If you can successfully create and delete files, the repair was likely successful. If the filesystem immediately remounts read-only again, or if you still encounter errors, the corruption is severe, or the underlying hardware is failing.

7. Update `/etc/fstab` (If Necessary)

If the read-only state was not due to corruption but rather an accidental ro option in /etc/fstab, or if you replaced a disk and need to update the UUID:

# In rescue mode, mount your root partition (e.g., /dev/sda1) to a temporary location
sudo mount /dev/sda1 /mnt

# Edit the fstab file using a text editor
sudo nano /mnt/etc/fstab

Ensure the correct defaults or rw option is present, and errors=remount-ro is a good default behavior to prevent further data corruption in case of future issues. Verify UUIDs are correct using sudo blkid.

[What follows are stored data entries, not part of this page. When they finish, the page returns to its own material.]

(** Field assignments of [data]. *)
Definition edit_verified (v : Verification) (d : ConfigEditData) : ConfigEditData :=
  mkConfigEditData (cedChangedPaths d) (cedBeforeRevision d) (cedDCSRevision d) (cedDCSSendState d) v (cedNoop d).
Definition edit_revision (revision : Z) (d : ConfigEditData) : ConfigEditData :=
  mkConfigEditData (cedChangedPaths d) (cedBeforeRevision d) revision (cedDCSSendState d) (cedVerification d)
    (cedNoop d).
Definition edit_noop (d : ConfigEditData) : ConfigEditData :=
  mkConfigEditData (cedChangedPaths d) (cedBeforeRevision d) (cedDCSRevision d) (cedDCSSendState d)
    (cedVerification d) true.
Definition edit_sent (send : SendState) (d : ConfigEditData) : ConfigEditData :=
  mkConfigEditData (cedChangedPaths d) (cedBeforeRevision d) (cedDCSRevision d) send (cedVerification d) (cedNoop d).

Definition normalizeEditConfigRequest (request : EditConfigRequest) : EditConfigRequest * option goerror :=
  let request := mkEditConfigRequest (Normalize (ecTarget request)) (ecEdit request) (ecCitus request) in
  (request,
   if tMember (ecTarget request) !=s "" then Some (EText "edit-config target must be a cluster")
   else match Target_Validate (ecTarget request) true with
   | Some err => Some err
   | None => if negb (edit_requested (ecEdit request))
             then Some (EText "edit-config requires replacement, apply patch, or settings") else None
   end).

(** The config key, or the text of the error. *)
Definition configEntryForEdit (snapshot : Snapshot) : string + Entry :=
  match Snapshot_Entry snapshot "config" with
  | None => inl "dynamic config key does not exist"
  | Some entry =>
      if existsb (λ issue, diRelativePath issue ==s "config") (snIssues snapshot)
      then inl "dynamic config key is not a JSON object" else inr entry
  end.

Definition configEntryCategory (message : string) : Category :=
  if Contains message "does not exist" then CategoryNotFound else CategoryConfig.

(** ** Tokens *)

Definition optional_map (m : option config) : value := match m with Some m => VMap m | None => VNull end.

Definition setting_material (setting : ConfigSetting) : value :=
  VMap [("path", VString (TrimSpace (settingPath setting))); ("value", settingValue setting)].

Definition configRequestMaterial (request : EditConfigRequest) : list (string * value) :=
  let edit := ecEdit request in
  [("hasReplacement", VBool (negb (is_nil (ceReplacement edit)))); ("replacement", optional_map (ceReplacement edit));
   ("hasApply", VBool (negb (is_nil (ceApply edit)))); ("apply", optional_map (ceApply edit));
   ("settings", VList (setting_material <$> ceSettings edit)); ("citus", VBool (ecCitus request))].

Section with_std.
Context `{GoStd} (service : Service).

Definition configRequestToken (request : EditConfigRequest) : option string :=
  planToken service "edit-config/request" (Marshal_struct (configRequestMaterial request)).

Definition configValueToken (m : config) : option string :=
  planToken service "edit-config/desired" (Marshal (VMap m)).

Definition configPlanBinding (target : Target) (revision : Z) (requestToken desiredToken changedPaths noop citus : string)
    : option string :=
  planToken service "edit-config/plan" (Marshal_struct
    [("target", VString (ClusterID (Normalize target))); ("revision", VNumber (FormatInt revision));
     ("request", VString requestToken); ("desired", VString desiredToken);
     ("changedPaths", VString changedPaths); ("noop", VString noop); ("citus", VString citus)]).

(** ** Plans *)

Definition editConfigSummary (paths : list string) : string :=
  match paths with
  | [] => "edit dynamic configuration: no changes"
  | _ => "edit dynamic configuration paths: " +:+ Join paths ", "
  end.

Definition editConfigPlan (operationID : string) (request : EditConfigRequest) (snapshot : Snapshot) (entry : Entry)
    (preview : ConfigEditPreview) (requestToken desiredToken binding : string) : Plan :=
  mkPlan operationID "edit-config" (ecTarget request) [] PathDCS RiskConfiguration UnsafeAfterSend
    (editConfigSummary (pvChangedPaths preview))
    [mkPrecondition "dcs.revision" (FormatInt (snRevision snapshot)) EvidenceDCS;
     mkPrecondition "config.modRevision" (FormatInt (enModRevision entry)) EvidenceDCS;
     mkPrecondition "config.request" requestToken EvidenceControl;
     mkPrecondition "config.desired" desiredToken EvidenceControl;
     mkPrecondition "config.changedPaths" (Marshal_strings (pvChangedPaths preview)) EvidenceControl;
     mkPrecondition "config.noop" (FormatBool (pvNoop preview)) EvidenceControl;
     mkPrecondition "request.citus" (FormatBool (ecCitus request)) EvidenceControl;
     mkPrecondition "config.binding" binding EvidenceControl].

Definition PrepareEditConfig (ctx : bool) (request : EditConfigRequest) : prog (Result Plan) :=
  operationID ← operationID;
  let '(request, requestError) := normalizeEditConfigRequest request in
  let target := ecTarget request in
  let fail category retryable message cause evidence :=
    mret (failedRead service operationID "edit-config" target PathDCS category retryable message cause evidence) in
  if negb ctx then fail CategoryUsage false "edit-config requires a context" None []
  else if negb (is_nil requestError) then fail CategoryUsage false "edit-config request is invalid" requestError []
  else
    r ← do_call (CSnapshot target);
    match r with
    | inl err =>
        let '(category, retryable) := classifyReadError (Some err) in
        fail category retryable "edit-config cluster snapshot failed" (Some err) []
    | inr snapshot =>
        match checkSnapshotPatroniVersion service snapshot false with
        | Some err =>
            mret (unsupportedVersionResult service operationID "edit-config" target PathDCS snapshot (Some err))
        | None =>
            match configEntryForEdit snapshot with
            | inl message =>
                fail (configEntryCategory message) false message (Some (EText message))
                  [snapshotEvidence service snapshot "dynamic configuration lookup completed"]
            | inr entry =>
                match PreviewEditConfig (csConfig (snCluster snapshot)) (ecEdit request) with
                | inl err =>
                    fail CategoryUsage false "edit-config mutation is invalid" (Some err)
                      [snapshotEvidence service snapshot "dynamic configuration read for preview"]
                | inr preview =>
                    match configRequestToken request, configValueToken (pvAfter preview) with
                    | None, _ => fail CategoryUsage false "edit-config request is not JSON-compatible" (Some (EText "json")) []
                    | _, None =>
                        fail CategoryUsage false "edit-config desired configuration is not JSON-compatible"
                          (Some (EText "json")) []
                    | Some requestToken, Some desiredToken =>
                        match configPlanBinding target (enModRevision entry) requestToken desiredToken
                                (Marshal_strings (pvChangedPaths preview)) (FormatBool (pvNoop preview))
                                (FormatBool (ecCitus request)) with
                        | None => fail CategoryInternal false "edit-config plan binding failed" (Some (EText "json")) []
                        | Some binding =>
                            let plan := editConfigPlan operationID request snapshot entry preview requestToken
                                          desiredToken binding in
                            match Plan_Validate plan with
                            | Some err =>
                                fail CategoryInternal false "edit-config plan construction failed" (Some err)
                                  [snapshotEvidence service snapshot "dynamic configuration preview completed"]
                            | None =>
                                mret (planResult operationID target PathDCS plan
                                        [snapshotEvidence service snapshot
                                           "edit-config plan built from revisioned dynamic configuration"])
                            end
                        end
                    end
                end
            end
        end
    end.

# Example /etc/fstab entry for a root filesystem
UUID=xxxxxxxx-xxxx-xxxx-xxxx-xxxxxxxxxxxx / ext4 defaults,errors=remount-ro 0 1

[!IMPORTANT] Be extremely careful when editing /etc/fstab. Incorrect entries can prevent your system from booting. Always make a backup before editing: sudo cp /mnt/etc/fstab /mnt/etc/fstab.bak.

8. Consider Hardware Replacement and Data Migration

If smartctl indicates a failing drive, or if fsck/xfs_repair repeatedly finds errors that return after reboots, the underlying disk is likely failing.

Backup All Data: This is your highest priority.
Replace the Drive: Physically replace the faulty drive.
Data Migration: Restore your backup to the new drive or use tools like dd or rsync to clone/migrate data from the old (if still accessible) to the new drive.
Reinstall OS: In severe cases, a fresh OS install on the new drive might be the most reliable path, followed by restoring application data.

By following these steps methodically, you can diagnose and resolve most Linux read-only filesystem errors, restoring system stability and data integrity.